In Brief
The Capital Hotel in Little Rock won't claim its ghosts, and staff are told not to discuss them. But the housekeepers still won't clean the fourth floor alone — where a laborer who fell building the place and a woman who fell from an upper floor are both said to have stayed.
The Full Story
The Capital Hotel in Little Rock will not tell you it is haunted. Ask, and you get the same careful line every time: "We have no official word." Staff are told not to discuss it. And yet the housekeepers will not clean the fourth floor alone.
They have their reasons, and the reasons are specific. The story that circulates among staff fixes on one room up there — the lights that flick on by themselves, a radio that turns itself on and plays music off the station it's tuned to, a vacuum that unplugs mid-pull, voices through the wall. A staff member is said to have watched a man walk into a fourth-floor bathroom and not come out.
Two figures turn up in every version. The first is a laborer, said to have fallen to his death while the building was going up and never to have left it. No record of that death exists — a paranormal investigator who went looking wrote it plainly: "I could find no mention of anyone dying while working on the construction of the Capital Hotel." The story holds anyway, passed floor to floor, a man no one can prove was ever here.
The second is a young woman who fell from one of the upper floors. The stories don't agree on how she fell, and they don't try hard to. What they agree on is what she does now: she turns up in the guest rooms and moves the luggage, setting it down somewhere other than where it was left, and a scream has been heard traveling the halls that belongs to no guest anyone can find.

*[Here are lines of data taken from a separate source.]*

(** The three states at the mocked catalog: the marker cached; nothing
    cached and a round that finds no site; nothing cached and a round
    that finds site E, whose name is stored and read back and which is
    dropped; and the list with the name B cached, which drops site B. *)
Lemma calibrate_three_states_witness :
  distrustedChecked st0 = false
  ∧ calibrate fetch format lower oracle0 (with_state "None")
    = set_distrustedChecked true (with_state "None")
  ∧ cache (calibrate fetch format lower oracle0 st0) !! state_key = Some "None"
  ∧ (checkSites fetch format lower [] (randuser oracle0) None
       (with_sites [siteA; siteE; siteC])).1
    = [retname siteE "https://e.example/u/k3v9x0q2m7"]
  ∧ cache (calibrate fetch format lower oracle0
             (with_sites [siteA; siteE; siteC])) !! state_key
    = Some (cache_text (CacheLines ["E"]))
  ∧ cached_names (cache_text (CacheLines ["E"])) = ["E"]
  ∧ (siteE ∉ sites (calibrate fetch format lower oracle0
                      (with_sites [siteA; siteE; siteC])))
  ∧ siteA ∈ sites (calibrate fetch format lower oracle0
                     (with_sites [siteA; siteE; siteC]))
  ∧ (siteB ∉ sites (calibrate fetch format lower oracle0
                      (with_state (cache_text (CacheLines ["B"])))))
  ∧ siteC ∈ sites (calibrate fetch format lower oracle0
                     (with_state (cache_text (CacheLines ["B"])))).
Proof.
  split; [reflexivity|]. split.
  { destruct (calibrate_three_states fetch format lower oracle0
                (with_state "None") eq_refl) as (_ & H & _).
    apply H. vm_compute. reflexivity. }
  split.
  { destruct (calibrate_three_states fetch format lower oracle0 st0 eq_refl)
      as (H & _).
    destruct H as (_ & _ & H & _); [vm_compute; reflexivity|].
    apply H. vm_compute. reflexivity. }
  split; [vm_compute; reflexivity|].
  destruct (calibrate_three_states fetch format lower oracle0
              (with_sites [siteA; siteE; siteC]) eq_refl) as (Hmiss & _ & _ & Hlist).
  destruct Hmiss as (_ & _ & _ & Hround); [vm_compute; reflexivity|].
  destruct (Hround plain_names_mock) as (l & Hl & Hstore & Hdrop & _).
  assert (name <$> l = ["E"]) as Hnames.
  { change (checkSites fetch format lower (sched_calibration oracle0)
              (randuser oracle0) None (with_sites [siteA; siteE; siteC])).1
      with [retname siteE "https://e.example/u/k3v9x0q2m7"] in Hl.
    apply Forall2_cons_inv_l in Hl as (s & l' & [Hs Hout] & Hl' & ->).
    apply Forall2_nil_inv_l in Hl' as ->.
    change (sites (with_sites [siteA; siteE; siteC]))
      with [siteA; siteE; siteC] in Hs.
    repeat (apply elem_of_cons in Hs as [-> | Hs]);
      [vm_compute in Hout; discriminate Hout | reflexivity
      | vm_compute in Hout; discriminate Hout | by apply elem_of_nil in Hs]. }
  rewrite Hnames in Hstore, Hdrop.
  destruct Hstore as (Hcache & Hread & _); [vm_compute; discriminate|].
  split; [exact Hcache|]. split; [exact Hread|]. split; [|split].
  - intros Hin. apply Hdrop in Hin as [_ Hnot]. apply Hnot. left.
  - apply Hdrop. split; [left|].
    intros Hin. apply list_elem_of_singleton in Hin. discriminate Hin.
  - destruct (calibrate_three_states fetch format lower oracle0
                (with_state (cache_text (CacheLines ["B"]))) eq_refl)
      as (_ & _ & _ & Hlist').
    destruct (Hlist' "B" []) as [_ Hd];
      [apply Forall_cons; split; [split; [done|reflexivity]|apply Forall_nil_2]
      | vm_compute; reflexivity |].
    split.
    + intros Hin. apply Hd in Hin as [_ Hnot]. apply Hnot. left.
    + apply Hd. split; [right; right; left|].
      intros Hin. apply list_elem_of_singleton in Hin. discriminate Hin.
Defined.

(** C2, at the input where the code departs from it. The one site of the
    catalog, G, reports found for the random user, and its name holds
    " (Category:", the text at which the calibration cuts a label to read
    the name back: the calibration stores the name E, which is not the
    name of G, and G stays in the catalog. *)
Lemma calibrate_persists_other_name :
  (checkSites fetch format lower (sched_calibration oracle0)
     (randuser oracle0) None (with_sites [siteG])).1
  = [retname siteG "https://g.example/u/k3v9x0q2m7"]
  ∧ cache (with_sites [siteG]) !! state_key = None
  ∧ cache (calibrate fetch format lower oracle0 (with_sites [siteG]))
      !! state_key = Some (cache_text (CacheLines ["E"]))
  ∧ cached_names (cache_text (CacheLines ["E"])) = ["E"]
  ∧ name siteG ≠ "E"
  ∧ sites (calibrate fetch format lower oracle0 (with_sites [siteG])) = [siteG].
Proof.
  split; [vm_compute; reflexivity|]. split; [vm_compute; reflexivity|].
  split; [vm_compute; reflexivity|]. split; [vm_compute; reflexivity|].
  split; [discriminate|]. vm_compute. reflexivity.
Qed.

(** C9 after a first calibration of the mocked instance. *)
Lemma calibrate_once_witness :
  distrustedChecked st0 = false
  ∧ (forall o',
       calibrate fetch format lower o' (calibrate fetch format lower oracle0 st0)
       = calibrate fetch format lower oracle0 st0)
  ∧ (forall o' st2,
       cache st2 !! state_key
       = cache (calibrate fetch format lower oracle0 st0) !! state_key ->
       fetched (calibrate fetch format lower o' st2) = fetched st2).
Proof.
  destruct (calibrate_once fetch format lower oracle0 st0 eq_refl)
    as (_ & Hsame & _ & Hfresh).
  split; [reflexivity|]. split; [exact Hsame|].
  intros o' st2 H. exact (proj1 (Hfresh o' st2 H)).
Defined.

(** C10 at site D, which has no check_uri. *)
Lemma checkSite_without_check_uri_witness :
  check_uri siteD = None
  ∧ checkSite fetch format lower "bob" siteD st0 = (Returned, st0)
  ∧ (checkSites fetch format lower [] "bob" (Some [siteD; siteD]) st0).1 = [].
Proof.
  destruct (checkSite_without_check_uri fetch format lower "bob" siteD st0 eq_refl)
    as [Hret Hscan].
  split; [reflexivity|]. split; [exact Hret|].
  destruct (Hscan [] (Some [siteD; siteD]) st0) as (_ & _ & Hnone).
  apply Hnone. intros s' Hin. simpl in Hin.
  apply elem_of_cons in Hin as [-> | Hin]; [reflexivity|].
  apply elem_of_cons in Hin as [-> | Hin]; [reflexivity|].
  by apply elem_of_nil in Hin.
Defined.

(** ** Further properties at the mocked catalog *)

(** The network of [fetch] with the catalog feed answering. *)
Definition fetch_feed (url : string) : response :=
  if bool_decide (url = catalog_url) then Response (PyStr "200") (Some "catalog")
  else fetch url.

(** The instance with the catalog text cached. *)
Definition with_catalog (text : string) : plugin :=
  set_cache {["sfaccounts" := text]} st0.

Lemma consistent_mock : consistent fetch format lower "bob" [siteA; siteB; siteC] st0.
Proof.
  intros s s' k v v' Hs Hs'.
  repeat (apply elem_of_cons in Hs as [-> | Hs]);
    [| | |by apply elem_of_nil in Hs];
    (repeat (apply elem_of_cons in Hs' as [-> | Hs']);
     [| | |by apply elem_of_nil in Hs']);
    vm_compute; congruence.
Defined.

Lemma checkSites_schedule_free_witness :
  (0 < nthreads (scanned None st0) st0)
  ∧ forall sched',
      (checkSites fetch format lower sched' "bob" None st0).1 ≡ₚ [labelA].
Proof.
  assert (0 < nthreads (scanned None st0) st0) as Hn by (vm_compute; lia).
  split; [exact Hn|]. intros sched'.
  exact (proj2 (checkSites_schedule_free fetch format lower [] "bob" None st0
                  Hn consistent_mock) sched').
Defined.

Lemma checkSites_requests_witness :
  fetched (checkSites fetch format lower [2; 2; 0] "bob" None st0).2
  ≡ₚ ["https://a.example/bob"; "https://b.example/bob";
      "https://c.example/bob"].
Proof.
  assert (0 < nthreads (scanned None st0) st0) as Hn by (vm_compute; lia).
  exact (proj1 (checkSites_requests fetch format lower [2; 2; 0] "bob" None st0 Hn)).
Defined.

Lemma checkSites_no_thread_witness :
  (_maxthreads (opts (Plugin (Options true true true true 0 "")
                        ∅ [] [] [siteA; siteB] false false ∅ ∅ ∅ [] [])) <= 0)%Z
  ∧ (checkSites fetch format lower [0; 1; 0] "bob" None
       (Plugin (Options true true true true 0 "")
          ∅ [] [] [siteA; siteB] false false ∅ ∅ ∅ [] [])).1 = [].
Proof.
  assert (_maxthreads (opts (Plugin (Options true true true true 0 "")
                        ∅ [] [] [siteA; siteB] false false ∅ ∅ ∅ [] [])) <= 0)%Z
    as Hz by (vm_compute; discriminate).
  split; [exact Hz|].
  exact (f_equal fst (proj1 (checkSites_no_thread fetch format lower [0; 1; 0] "bob"
                              None _ (or_intror Hz)))).
Defined.

Lemma checkSite_found_only_if_witness :
  outcome fetch format lower "bob" siteA st0 = Some (labelA, true)
  ∧ exists body,
      content (fetch "https://a.example/bob") = Some body
      ∧ Str.contains "profile" body = true.
Proof.
  assert (outcome fetch format lower "bob" siteA st0 = Some (labelA, true)) as Hout
    by (vm_compute; reflexivity).
  split; [exact Hout|].
  destruct (checkSite_found_only_if fetch format lower "bob" siteA st0 labelA Hout)
    as (tmpl & url & body & expected & Hu & Hf & _ & Hb & _ & _ & He & Hc & _).
  injection Hu as <-.
  assert (url = "https://a.example/bob") as -> by (vm_compute in Hf; congruence).
  injection He as <-. by exists body.
Defined.

Lemma handleEvent_feedback_witness :
  "bob" ∈ reportedUsers (handleEvent fetch format keyword lower modname oracle0
                           (Event "EMAILADDR" "Bob@example.com" "sfp_email") st0)
  ∧ notified (handleEvent fetch format keyword lower modname oracle0
                (username_event modname "bob")
                (handleEvent fetch format keyword lower modname oracle0
                   (Event "EMAILADDR" "Bob@example.com" "sfp_email") st0))
    = [username_event modname "bob"; account_event modname labelA].
Proof.
  assert ("bob" ∈ reportedUsers
                    (handleEvent fetch format keyword lower modname oracle0
                       (Event "EMAILADDR" "Bob@example.com" "sfp_email") st0))
    as Hrep by (vm_compute; left).
  split; [exact Hrep|].
  destruct (handleEvent_feedback fetch format keyword lower modname
              oracle0 oracle0 (Event "EMAILADDR" "Bob@example.com" "sfp_email")
              st0 "bob" Hrep ltac:(apply not_elem_of_nil)
              ltac:(apply not_elem_of_empty)) as [_ Heq].
  rewrite Heq. vm_compute. reflexivity.
Defined.

Lemma handleEvent_lookup_witness :
  errorState st0 = false
  ∧ reportedUsers (handleEvent fetch format keyword lower modname oracle0
                     (Event "USERNAME" "admin" "sfp_names") st0)
    = reportedUsers st0.
Proof.
  split; [reflexivity|].
  assert ("admin" ∉ results st0) as Hnew by apply not_elem_of_empty.
  exact (proj2 (proj2 (handleEvent_lookup fetch format keyword lower modname oracle0
                         (Event "USERNAME" "admin" "sfp_names") st0
                         eq_refl eq_refl Hnew))).
Defined.

Lemma setup_catalog_witness :
  cache (with_catalog "catalog") !! "sfaccounts" = Some "catalog"
  ∧ errorState (setup fetch parse options5 [] [] (with_catalog "catalog")) = false
  ∧ sites (setup fetch parse options5 [] [] (with_catalog "catalog"))
    = [siteA; siteB; siteC; siteD].
Proof.
  assert (cache (with_catalog "catalog") !! "sfaccounts" = Some "catalog") as Hc
    by (vm_compute; reflexivity).
  split; [exact Hc|].
  destruct (setup_catalog fetch parse options5 [] [] (with_catalog "catalog")
              "catalog" [siteA; siteB; siteC; siteD] (or_introl Hc) eq_refl)
    as (_ & Hok & _).
  apply Hok. intros s Hin.
  repeat (apply elem_of_cons in Hin as [-> | Hin]); try done.
  by apply elem_of_nil in Hin.
Defined.

Lemma setup_caches_text_witness :
  cache st0 !! "sfaccounts" = None
  ∧ content (fetch_feed catalog_url) = Some "catalog"
  ∧ cache (setup fetch_feed parse options5 [] [] st0) !! "sfaccounts"
    = Some "catalog"
  ∧ forall userOpts' dictnames' dictwords',
      fetched (setup fetch_feed parse userOpts' dictnames' dictwords'
                 (setup fetch_feed parse options5 [] [] st0))
      = fetched (setup fetch_feed parse options5 [] [] st0).
Proof.
  assert (cache st0 !! "sfaccounts" = None) as Hm by (vm_compute; reflexivity).
  assert (content (fetch_feed catalog_url) = Some "catalog") as Hf
    by (vm_compute; reflexivity).
  destruct (setup_caches_text fetch_feed parse options5 [] [] st0 "catalog"
              Hm Hf) as (Hc & _ & Hagain).
  split; [exact Hm|]. split; [exact Hf|]. split; [exact Hc|].
  intros userOpts' dictnames' dictwords'.
  exact (proj1 (Hagain userOpts' dictnames' dictwords')).
Defined.
(** One run of the script: Streamlit runs it from the top on every
    interaction.  The prologue that prepares TLS and the NLTK corpora
    (lines 21-35) takes no part in what follows and is left out. *)
Definition script (w : widgets) : M unit :=
  summarizer <- load_summarizer ;;
  emit (UI (Title (128221%N :: lit "TinyTalk- Your Text summarizer and Translator"))) ;;;
  t <- acquire_text w ;;
  if w_button w then
    summarize_button summarizer t (w_min_len w) (w_max_len w) (w_target_lang w)
  else ret tt.

(** The process: the script is run once per interaction, the store is
    carried from run to run (an exception that escapes a run ends that
    run only).  The result is the final store and the events of every
    run. *)
Fixpoint process (ws : list widgets) (s : store) : store * list (list event) :=
  match ws with
  | [] => (s, [])
  | w :: ws' =>
      match script w s with
      | (_, s1, l1) =>
          match process ws' s1 with
          | (s2, ls) => (s2, l1 :: ls)
          end
      end
  end.

(** A fresh process: nothing cached yet. *)
Definition fresh (w0 : world) : store :=
  {| the_world := w0; model_cache := None |}.

End WithLibraries.
End Script.

Import Script.

(** ** Shapes of a run *)

(** [summary[0]['summary_text']]. *)
Definition summary_text_of (summary : list dict) : res text :=
  match first_item summary with
  | Raise e => Raise e
  | Ok first => getitem first (lit "summary_text")
  end.

(** The adapter events a request can produce, with the outcome of the
    five calls: each call is made on what the previous ones returned, and
    the first exception ends the sequence. *)
Inductive pipeline_run (t : text) (min_len max_len : Z) (target_lang : text) :
  res (metrics * metrics * text) -> list event -> Prop :=
| run_metrics_raised e :
    pipeline_run t min_len max_len target_lang (Raise e)
      [Call (Cget_text_metrics t); Raised e]
| run_normalize_raised m1 e :
    pipeline_run t min_len max_len target_lang (Raise e)
      [Call (Cget_text_metrics t); Return (Vmetrics m1);
       Call (Ctranslate_text t (lit "en")); Raised e]
| run_summarizer_raised m1 en e :
    pipeline_run t min_len max_len target_lang (Raise e)
      [Call (Cget_text_metrics t); Return (Vmetrics m1);
       Call (Ctranslate_text t (lit "en")); Return (Vtext en);
       Call (Csummarizer en max_len min_len false); Raised e]
| run_no_summary_text m1 en out e :
    summary_text_of out = Raise e ->
    pipeline_run t min_len max_len target_lang (Raise e)
      [Call (Cget_text_metrics t); Return (Vmetrics m1);
       Call (Ctranslate_text t (lit "en")); Return (Vtext en);
       Call (Csummarizer en max_len min_len false); Return (Vsummary out)]
| run_translate_raised m1 en out result e :
    summary_text_of out = Ok result ->
    pipeline_run t min_len max_len target_lang (Raise e)
      [Call (Cget_text_metrics t); Return (Vmetrics m1);
       Call (Ctranslate_text t (lit "en")); Return (Vtext en);
       Call (Csummarizer en max_len min_len false); Return (Vsummary out);
       Call (Ctranslate_text result target_lang); Raised e]
| run_summary_metrics_raised m1 en out result ts e :
    summary_text_of out = Ok result ->
    pipeline_run t min_len max_len target_lang (Raise e)
      [Call (Cget_text_metrics t); Return (Vmetrics m1);
       Call (Ctranslate_text t (lit "en")); Return (Vtext en);
       Call (Csummarizer en max_len min_len false); Return (Vsummary out);
       Call (Ctranslate_text result target_lang); Return (Vtext ts);
       Call (Cget_text_metrics result); Raised e]
| run_complete m1 en out result ts m2 :
    summary_text_of out = Ok result ->
    pipeline_run t min_len max_len target_lang (Ok (m1, m2, ts))
      [Call (Cget_text_metrics t); Return (Vmetrics m1);
       Call (Ctranslate_text t (lit "en")); Return (Vtext en);
       Call (Csummarizer en max_len min_len false); Return (Vsummary out);
       Call (Ctranslate_text result target_lang); Return (Vtext ts);
       Call (Cget_text_metrics result); Return (Vmetrics m2)].
Lemma string_app_nil_r (s : string) : s +:+ EmptyString = s.
Proof. induction s as [|c s IH]; [done|]. change (String c (s +:+ EmptyString) = String c s). by rewrite IH. Qed.

Lemma string_app_assoc (a b c : string) : (a +:+ b) +:+ c = a +:+ (b +:+ c).
Proof. induction a as [|x a IH]; [done|]. exact (f_equal (String x) IH). Qed.

Lemma result_ok_Some {A E} (r : result A E) a : result_ok r = Some a <-> r = Ok a.
Proof. destruct r; naive_solver. Qed.

#[export] Hint Rewrite @zlen_app @zlen_nil @zlen_cons @zlen_fmap : zlen.
#[export] Hint Resolve zlen_nonneg wadd64_range : faucet.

It got louder, they say, after the renovation. The hotel closed for a long restoration and reopened in November 2007, and that is when the reports picked up — guests describing big-band music in the dead middle of the night, drifting through a hotel where the staff had never said a word.
The hotel won't confirm any of it. It won't deny it either. The fourth floor is up there, and the housekeepers, who know the building better than any guest will, still don't go up alone.